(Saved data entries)
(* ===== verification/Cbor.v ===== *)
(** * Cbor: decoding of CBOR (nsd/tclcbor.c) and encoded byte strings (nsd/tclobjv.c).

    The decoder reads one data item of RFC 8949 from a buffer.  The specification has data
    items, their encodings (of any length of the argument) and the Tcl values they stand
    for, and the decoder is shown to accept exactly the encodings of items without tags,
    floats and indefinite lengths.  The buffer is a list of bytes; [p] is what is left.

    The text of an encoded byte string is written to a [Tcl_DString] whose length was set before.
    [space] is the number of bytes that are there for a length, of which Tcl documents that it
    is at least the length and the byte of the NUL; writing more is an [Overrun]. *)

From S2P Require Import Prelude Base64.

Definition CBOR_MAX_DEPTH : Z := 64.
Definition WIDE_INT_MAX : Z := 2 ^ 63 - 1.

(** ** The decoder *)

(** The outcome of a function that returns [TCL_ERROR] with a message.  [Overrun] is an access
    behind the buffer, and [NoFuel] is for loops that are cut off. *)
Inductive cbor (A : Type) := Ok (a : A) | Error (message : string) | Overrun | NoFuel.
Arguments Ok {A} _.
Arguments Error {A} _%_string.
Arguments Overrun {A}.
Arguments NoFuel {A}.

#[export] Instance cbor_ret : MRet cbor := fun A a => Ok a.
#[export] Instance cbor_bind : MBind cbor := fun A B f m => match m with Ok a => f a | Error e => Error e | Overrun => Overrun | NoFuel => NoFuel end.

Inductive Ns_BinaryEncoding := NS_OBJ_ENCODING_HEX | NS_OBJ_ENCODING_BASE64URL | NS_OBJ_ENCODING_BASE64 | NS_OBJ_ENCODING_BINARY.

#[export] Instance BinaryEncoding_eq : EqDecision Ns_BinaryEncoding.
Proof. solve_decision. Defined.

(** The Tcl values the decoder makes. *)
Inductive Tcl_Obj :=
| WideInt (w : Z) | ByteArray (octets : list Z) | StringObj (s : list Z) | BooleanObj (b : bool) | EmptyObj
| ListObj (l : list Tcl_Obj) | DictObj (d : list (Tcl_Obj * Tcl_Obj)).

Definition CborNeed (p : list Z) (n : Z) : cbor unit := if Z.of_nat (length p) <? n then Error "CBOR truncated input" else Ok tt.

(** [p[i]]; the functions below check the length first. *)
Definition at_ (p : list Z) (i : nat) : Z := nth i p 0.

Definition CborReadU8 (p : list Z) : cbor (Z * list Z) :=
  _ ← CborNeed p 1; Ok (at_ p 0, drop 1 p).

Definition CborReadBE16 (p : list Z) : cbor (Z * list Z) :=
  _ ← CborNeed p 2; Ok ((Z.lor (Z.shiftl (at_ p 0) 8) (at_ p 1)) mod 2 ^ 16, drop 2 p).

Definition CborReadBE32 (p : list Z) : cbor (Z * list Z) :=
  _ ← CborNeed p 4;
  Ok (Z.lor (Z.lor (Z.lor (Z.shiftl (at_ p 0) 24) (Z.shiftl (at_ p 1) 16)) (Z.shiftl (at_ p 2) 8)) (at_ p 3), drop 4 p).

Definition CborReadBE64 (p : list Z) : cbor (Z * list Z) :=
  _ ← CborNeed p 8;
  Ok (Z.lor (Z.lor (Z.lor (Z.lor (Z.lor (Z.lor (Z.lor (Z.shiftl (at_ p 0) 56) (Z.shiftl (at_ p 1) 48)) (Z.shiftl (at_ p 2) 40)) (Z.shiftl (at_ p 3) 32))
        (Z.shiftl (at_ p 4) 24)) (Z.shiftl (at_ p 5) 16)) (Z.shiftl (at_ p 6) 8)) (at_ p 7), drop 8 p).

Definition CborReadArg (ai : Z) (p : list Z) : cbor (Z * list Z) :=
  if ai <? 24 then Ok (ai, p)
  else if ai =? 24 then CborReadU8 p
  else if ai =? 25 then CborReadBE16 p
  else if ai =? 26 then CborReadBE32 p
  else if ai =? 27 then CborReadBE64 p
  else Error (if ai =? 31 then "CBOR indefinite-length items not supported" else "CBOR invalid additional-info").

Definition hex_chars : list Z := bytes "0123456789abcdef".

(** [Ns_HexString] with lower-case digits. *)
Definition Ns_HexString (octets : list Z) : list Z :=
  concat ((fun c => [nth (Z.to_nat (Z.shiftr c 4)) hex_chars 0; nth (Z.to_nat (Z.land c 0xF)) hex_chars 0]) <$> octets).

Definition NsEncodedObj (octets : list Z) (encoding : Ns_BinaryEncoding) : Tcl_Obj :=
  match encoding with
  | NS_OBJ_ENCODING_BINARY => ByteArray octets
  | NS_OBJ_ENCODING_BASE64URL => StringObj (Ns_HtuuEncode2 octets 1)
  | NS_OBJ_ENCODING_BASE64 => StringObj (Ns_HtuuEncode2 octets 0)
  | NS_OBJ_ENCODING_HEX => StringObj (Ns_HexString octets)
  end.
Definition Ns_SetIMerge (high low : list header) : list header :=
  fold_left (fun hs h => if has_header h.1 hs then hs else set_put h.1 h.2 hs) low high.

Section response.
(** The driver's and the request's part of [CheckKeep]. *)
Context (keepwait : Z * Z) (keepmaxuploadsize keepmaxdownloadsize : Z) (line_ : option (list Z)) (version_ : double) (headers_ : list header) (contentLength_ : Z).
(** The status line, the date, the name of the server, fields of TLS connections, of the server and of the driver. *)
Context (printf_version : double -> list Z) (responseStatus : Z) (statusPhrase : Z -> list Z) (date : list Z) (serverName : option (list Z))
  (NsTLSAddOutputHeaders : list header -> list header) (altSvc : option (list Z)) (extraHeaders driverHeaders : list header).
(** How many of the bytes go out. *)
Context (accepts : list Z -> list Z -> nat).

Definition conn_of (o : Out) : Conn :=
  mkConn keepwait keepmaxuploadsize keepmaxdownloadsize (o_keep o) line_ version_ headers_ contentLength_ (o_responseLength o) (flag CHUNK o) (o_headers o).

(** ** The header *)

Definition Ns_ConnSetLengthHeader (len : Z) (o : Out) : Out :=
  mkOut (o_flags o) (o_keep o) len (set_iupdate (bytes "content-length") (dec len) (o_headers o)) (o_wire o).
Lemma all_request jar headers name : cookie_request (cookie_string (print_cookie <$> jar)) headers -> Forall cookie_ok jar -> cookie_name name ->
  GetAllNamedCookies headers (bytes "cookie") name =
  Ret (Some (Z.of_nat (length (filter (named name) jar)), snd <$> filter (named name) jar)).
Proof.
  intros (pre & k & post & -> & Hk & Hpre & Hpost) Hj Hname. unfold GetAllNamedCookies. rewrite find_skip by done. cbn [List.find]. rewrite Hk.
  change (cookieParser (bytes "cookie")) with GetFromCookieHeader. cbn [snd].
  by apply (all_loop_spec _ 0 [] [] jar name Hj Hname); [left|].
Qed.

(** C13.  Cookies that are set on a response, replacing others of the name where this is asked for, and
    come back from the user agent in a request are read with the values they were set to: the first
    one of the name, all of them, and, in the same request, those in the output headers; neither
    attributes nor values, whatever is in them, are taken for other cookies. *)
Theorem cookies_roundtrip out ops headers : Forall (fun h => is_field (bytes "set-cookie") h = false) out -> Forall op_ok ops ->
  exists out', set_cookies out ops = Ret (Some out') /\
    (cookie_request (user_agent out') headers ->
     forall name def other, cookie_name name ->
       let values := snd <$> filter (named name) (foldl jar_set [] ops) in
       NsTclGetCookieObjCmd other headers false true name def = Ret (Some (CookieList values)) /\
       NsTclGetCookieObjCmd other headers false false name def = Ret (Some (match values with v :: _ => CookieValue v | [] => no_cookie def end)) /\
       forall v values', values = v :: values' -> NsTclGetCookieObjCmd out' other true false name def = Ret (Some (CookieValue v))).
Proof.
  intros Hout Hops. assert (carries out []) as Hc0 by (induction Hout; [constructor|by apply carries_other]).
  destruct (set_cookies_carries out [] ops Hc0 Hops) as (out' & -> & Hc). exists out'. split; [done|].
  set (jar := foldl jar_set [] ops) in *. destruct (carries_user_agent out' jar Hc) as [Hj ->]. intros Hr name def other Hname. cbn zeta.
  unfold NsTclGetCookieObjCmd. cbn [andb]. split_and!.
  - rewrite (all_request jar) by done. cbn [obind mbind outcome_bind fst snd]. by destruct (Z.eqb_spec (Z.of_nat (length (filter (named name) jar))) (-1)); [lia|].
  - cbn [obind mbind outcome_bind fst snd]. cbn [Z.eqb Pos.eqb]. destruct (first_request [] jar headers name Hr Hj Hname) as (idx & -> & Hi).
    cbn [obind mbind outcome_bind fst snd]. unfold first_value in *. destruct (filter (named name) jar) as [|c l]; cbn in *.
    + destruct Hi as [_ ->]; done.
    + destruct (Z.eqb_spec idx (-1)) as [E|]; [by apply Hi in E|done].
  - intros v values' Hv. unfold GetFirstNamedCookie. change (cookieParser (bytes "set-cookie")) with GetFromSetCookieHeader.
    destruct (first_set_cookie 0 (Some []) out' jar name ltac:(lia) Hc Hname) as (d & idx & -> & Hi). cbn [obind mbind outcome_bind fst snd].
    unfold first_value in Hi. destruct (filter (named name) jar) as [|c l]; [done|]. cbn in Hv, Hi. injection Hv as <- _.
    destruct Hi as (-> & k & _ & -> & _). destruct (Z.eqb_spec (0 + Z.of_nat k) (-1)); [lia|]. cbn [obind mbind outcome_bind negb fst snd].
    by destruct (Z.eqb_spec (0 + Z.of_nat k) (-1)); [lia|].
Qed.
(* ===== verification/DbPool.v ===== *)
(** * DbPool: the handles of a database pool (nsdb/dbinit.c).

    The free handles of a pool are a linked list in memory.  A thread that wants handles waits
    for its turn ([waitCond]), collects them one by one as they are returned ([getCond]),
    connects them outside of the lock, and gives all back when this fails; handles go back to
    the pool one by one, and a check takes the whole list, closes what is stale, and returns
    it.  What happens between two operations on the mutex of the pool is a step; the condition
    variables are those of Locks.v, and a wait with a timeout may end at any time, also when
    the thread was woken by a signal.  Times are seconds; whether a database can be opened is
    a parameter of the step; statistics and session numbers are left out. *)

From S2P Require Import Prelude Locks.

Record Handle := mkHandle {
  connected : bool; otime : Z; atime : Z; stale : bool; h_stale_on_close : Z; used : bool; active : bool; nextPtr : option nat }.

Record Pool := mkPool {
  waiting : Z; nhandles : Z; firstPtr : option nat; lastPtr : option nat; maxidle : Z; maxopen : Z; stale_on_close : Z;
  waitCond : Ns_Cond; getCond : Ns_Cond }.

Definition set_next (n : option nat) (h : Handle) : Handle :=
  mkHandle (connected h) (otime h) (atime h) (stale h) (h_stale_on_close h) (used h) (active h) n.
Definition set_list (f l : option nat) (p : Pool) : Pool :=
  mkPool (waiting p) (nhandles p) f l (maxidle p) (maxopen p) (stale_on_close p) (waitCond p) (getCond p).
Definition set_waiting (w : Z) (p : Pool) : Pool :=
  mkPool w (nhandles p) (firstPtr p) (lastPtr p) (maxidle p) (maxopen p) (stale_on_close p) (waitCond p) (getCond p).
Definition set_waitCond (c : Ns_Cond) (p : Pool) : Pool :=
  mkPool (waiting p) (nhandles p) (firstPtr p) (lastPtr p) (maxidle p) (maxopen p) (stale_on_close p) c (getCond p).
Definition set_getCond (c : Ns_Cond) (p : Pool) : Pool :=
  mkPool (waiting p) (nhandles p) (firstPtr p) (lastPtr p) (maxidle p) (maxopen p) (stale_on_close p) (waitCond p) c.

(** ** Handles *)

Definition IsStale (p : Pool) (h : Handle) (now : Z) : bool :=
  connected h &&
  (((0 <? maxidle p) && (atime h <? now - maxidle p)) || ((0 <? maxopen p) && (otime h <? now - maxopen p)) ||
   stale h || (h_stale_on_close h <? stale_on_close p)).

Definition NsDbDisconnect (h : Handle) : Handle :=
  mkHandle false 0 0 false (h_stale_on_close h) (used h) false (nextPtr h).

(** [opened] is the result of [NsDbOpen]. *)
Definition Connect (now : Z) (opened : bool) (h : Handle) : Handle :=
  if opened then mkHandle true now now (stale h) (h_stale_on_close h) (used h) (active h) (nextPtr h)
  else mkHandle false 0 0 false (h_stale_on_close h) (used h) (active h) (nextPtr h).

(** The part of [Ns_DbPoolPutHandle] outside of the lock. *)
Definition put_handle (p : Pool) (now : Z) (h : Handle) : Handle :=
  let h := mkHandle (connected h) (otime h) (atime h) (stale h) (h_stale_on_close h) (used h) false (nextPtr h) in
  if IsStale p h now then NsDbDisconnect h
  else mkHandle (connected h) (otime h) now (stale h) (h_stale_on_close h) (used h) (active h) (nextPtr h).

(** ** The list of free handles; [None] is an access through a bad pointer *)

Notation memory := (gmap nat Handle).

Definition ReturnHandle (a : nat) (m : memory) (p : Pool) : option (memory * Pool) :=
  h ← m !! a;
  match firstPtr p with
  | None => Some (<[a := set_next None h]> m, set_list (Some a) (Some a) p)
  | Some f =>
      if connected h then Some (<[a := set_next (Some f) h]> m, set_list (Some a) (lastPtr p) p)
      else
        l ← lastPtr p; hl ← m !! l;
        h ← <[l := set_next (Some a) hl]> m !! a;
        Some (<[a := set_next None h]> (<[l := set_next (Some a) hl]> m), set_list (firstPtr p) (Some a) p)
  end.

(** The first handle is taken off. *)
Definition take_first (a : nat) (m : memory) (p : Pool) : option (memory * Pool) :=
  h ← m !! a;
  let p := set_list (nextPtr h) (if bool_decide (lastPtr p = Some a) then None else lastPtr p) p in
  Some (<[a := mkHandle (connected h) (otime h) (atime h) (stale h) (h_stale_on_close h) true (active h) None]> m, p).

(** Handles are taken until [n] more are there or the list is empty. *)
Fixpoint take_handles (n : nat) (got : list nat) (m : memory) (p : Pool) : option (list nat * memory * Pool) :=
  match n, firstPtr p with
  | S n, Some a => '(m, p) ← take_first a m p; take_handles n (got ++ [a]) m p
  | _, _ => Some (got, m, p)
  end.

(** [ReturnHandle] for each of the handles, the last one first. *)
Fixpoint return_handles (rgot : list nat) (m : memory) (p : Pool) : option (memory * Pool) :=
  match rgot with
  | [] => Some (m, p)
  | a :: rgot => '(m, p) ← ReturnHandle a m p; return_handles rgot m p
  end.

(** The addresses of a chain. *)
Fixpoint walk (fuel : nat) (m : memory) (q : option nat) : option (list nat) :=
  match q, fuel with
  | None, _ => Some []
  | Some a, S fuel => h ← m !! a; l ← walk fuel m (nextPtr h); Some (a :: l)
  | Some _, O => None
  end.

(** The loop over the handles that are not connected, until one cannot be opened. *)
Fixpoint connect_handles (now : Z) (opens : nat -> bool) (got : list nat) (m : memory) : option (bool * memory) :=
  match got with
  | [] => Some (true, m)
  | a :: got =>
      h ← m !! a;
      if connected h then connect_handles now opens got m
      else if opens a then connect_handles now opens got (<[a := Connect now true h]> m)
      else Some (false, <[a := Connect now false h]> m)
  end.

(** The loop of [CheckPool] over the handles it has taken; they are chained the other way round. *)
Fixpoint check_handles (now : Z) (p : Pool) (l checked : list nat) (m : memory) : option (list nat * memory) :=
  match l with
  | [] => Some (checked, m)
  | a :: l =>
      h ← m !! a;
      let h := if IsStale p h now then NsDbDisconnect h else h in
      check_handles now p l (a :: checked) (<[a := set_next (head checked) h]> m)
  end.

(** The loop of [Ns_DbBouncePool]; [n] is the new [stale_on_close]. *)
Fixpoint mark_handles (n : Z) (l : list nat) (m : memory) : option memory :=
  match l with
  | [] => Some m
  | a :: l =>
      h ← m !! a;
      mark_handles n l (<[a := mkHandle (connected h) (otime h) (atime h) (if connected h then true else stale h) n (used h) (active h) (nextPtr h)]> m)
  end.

WHAT YOU SHOULD DO >>
Begin with the first line of the records and finish with the line containing "The text of". Reproduce those lines exactly, both ends included, and nothing else.

YOUR RESPONSE >>
(* ===== verification/Cbor.v ===== *)
(** * Cbor: decoding of CBOR (nsd/tclcbor.c) and encoded byte strings (nsd/tclobjv.c).

    The decoder reads one data item of RFC 8949 from a buffer.  The specification has data
    items, their encodings (of any length of the argument) and the Tcl values they stand
    for, and the decoder is shown to accept exactly the encodings of items without tags,
    floats and indefinite lengths.  The buffer is a list of bytes; [p] is what is left.

    The text of an encoded byte string is written to a [Tcl_DString] whose length was set before.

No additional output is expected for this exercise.